Hermione fut surprise par le cri du sorcier et fit tomber le morceau d'œufs qu'elle était sur le point d'enfourner. Sybil sembla particulièrement inaffectée par le fait qu'il lui crie dessus.
« Agression mal dirigée » se dit-elle, avant de se renfrogner en approchant Hermione.
La sorcière était très jolie et habillée très normalement, ses cheveux bouclés tirés en arrière en une queue de cheval qui la mettait en valeur son visage, tandis que ses vêtements accentuaient chaque courbe. Le Maître des Potions n'avait pu que remarquer à quel point elle était charnue. Sybil s'assit sur son fauteuil et commanda son petit déjeuner, puis elle regarda Hermione longuement avant de s'adresser à elle en utilisant sa voix d'outre-tombe, qu'elle utilisait pour toute prédiction.
« Hermione Granger, je vois que dans les prochains mois, vous serez abandonnée, enceinte, après une nuit obscène et lascive avec un sombre sorcier » tonna Sybil. « Il ne sera qu'un parmi de nombreux, nombreux autres, de ceux que vous aurez amené à votre lit de lubricité.
-Mon… Mon lit de lubricité ? » répéta Hermione, explosant de rire à cette seule idée.
« Ne riez pas, sorcière… Vous vous attirerez les foudres des Parques ! » dit Sybil, sa voix basse s'élevant soudainement.
Hermione ravala ses rires suffisamment longtemps pour demander à Sybil qui était le sombre sorcier. Un instant, Severus fut tenté de dire aux deux femmes « Moi. »
Hermione aurait été choquée mais Sybil se serait étouffée de colère. Il aurait adoré voir ça. Mais le Maître des Potions ne dit rien. A la place, il ralentit son rythme d'absorption de nourriture. C'était plutôt amusant.
« Je ne peux voir qui il est, mais il a un caractère qui ne conviendra pas… Bien sûr » conclut la sorcière, sa voix s'élevant et retombant. « Mauvais parmi les mauvais. Pitoyable. »
Hermione leva les yeux sur l'autre femme.
« Sybil, pourquoi me détestez-vous autant ? Que vous ai-je donc fait ? » demanda Hermione au Professeur de Divination.

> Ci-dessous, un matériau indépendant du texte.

(** * refinebio: the smashing pipeline, the ArrayExpress downloader and the
      transcriptome-index surveyor, embedded in Rocq.

    Sources embedded here:
    - [workers/data_refinery_workers/processors/smasher.py]
    - [workers/data_refinery_workers/downloaders/array_express.py]
    - [foreman/data_refinery_foreman/surveyor/transcriptome_index.py]

    Python objects that the code mutates in place (the [job_context] dict, the
    [Job] and [Dataset] model instances) are threaded explicitly through a
    state-and-exception monad; collaborators that live outside these three
    files (S3, SES, Slack, the R normalisation code, scikit-learn, the
    database) are section variables whose outcome is either a value or a
    raised exception. *)

From Stdlib Require Import ZArith String Ascii List Lia Permutation.
From stdpp Require Import base option list strings pretty gmap.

Merde, ça remontait à sa troisième année, quand elle était élève à Poudlard et qu'elle avait laissé tomber la divination devant toute la classe. Même à l'époque, Sybil avait été jalouse de l'intelligence de la jeune fille. Sybil était de celles qui n'étaient satisfaites de rien dans leur propre vie, sentant que ses accomplissements et sa propre personne étaient mis dans l'ombre par les autres. Quand Hermione était revenue à Poudlard, sa non-attirance avait été comme un baume pour la sorcière. Une cible innocente pour sa méchanceté. Mettre Hermione à terre était un des passe-temps favoris de Sybil… Ca mettait en avant les traits disgracieux de la jeune femme, plutôt que son intelligence. En d'autres mots, Sybil se sentait particulièrement capable de la mettre minable devant le monde entier, puisque cela la faisait se sentir puissante et importante. Hermione n'avait personne pour la défendre d'elle, même si on aurait pu croire que Minerva aurait fait ou dit quelque chose plutôt que de rester silencieuse, ou de ricaner avec les autres.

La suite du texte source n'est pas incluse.